Lemma demo4_wf : wf demo4.
Proof.
  apply (mem_exec_wf 400 (CallEnqueue "b" demo_job)); [apply demo3_wf|].
  split; [apply mem_demo_request|]. vm_compute. reflexivity.
Qed.

Lemma mem_refines_queue_witness :
  wf demo2 ∧ qrun (view demo1) [(200, Leased "w" 1200 [newID "job" "a"])] (view demo2).
Proof.
  apply (mem_refines_queue demo1 [(200, CallLease "w" 0 1000)]
    [(200, Leased "w" 1200 [newID "job" "a"])] demo2 mem_demo1_wf).
  assert (exec 200 (CallLease "w" 0 1000) demo1 =
    (demo2, [Leased "w" 1200 [newID "job" "a"]])) as E by (vm_compute; reflexivity).
  exact (history_cons 200 (CallLease "w" 0 1000) demo1 demo2
    [Leased "w" 1200 [newID "job" "a"]] [] [] demo2 I E (history_nil demo2)).
Defined.

(** [RetryJob] does not look for a twin: a failed job retried after it was
    enqueued anew leaves two active jobs of one kind, target and affinity, which
    [SQLStore] rejects. *)
Lemma mem_retry_duplicates :
  wf demo4 ∧ is_ok (RetryJob 500 (newID "job" "a") demo4).2 = true ∧
  ¬ unique_active (view (RetryJob 500 (newID "job" "a") demo4).1).
Proof.
  split; [apply demo4_wf|]. split; [vm_compute; reflexivity|]. intros Hu.
  set (q := view _) in Hu.
  assert (q !! newID "job" "a" = Some (default (ajob_of zero_Job) (q !! newID "job" "a")) ∧
    q !! newID "job" "b" = Some (default (ajob_of zero_Job) (q !! newID "job" "b")))
    as [Ha Hb] by (vm_compute; done).
  specialize (Hu _ _ _ _ Ha Hb). assert (newID "job" "a" = newID "job" "b") as E; [|done].
  apply Hu; vm_compute; reflexivity.
Qed.
End MemJobs.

——————————

Find the lines above that contain the word "view" and collect them.

  wf demo2 ∧ qrun (view demo1) [(200, Leased "w" 1200 [newID "job" "a"])] (view demo2).
  ¬ unique_active (view (RetryJob 500 (newID "job" "a") demo4).1).
  set (q := view _) in Hu.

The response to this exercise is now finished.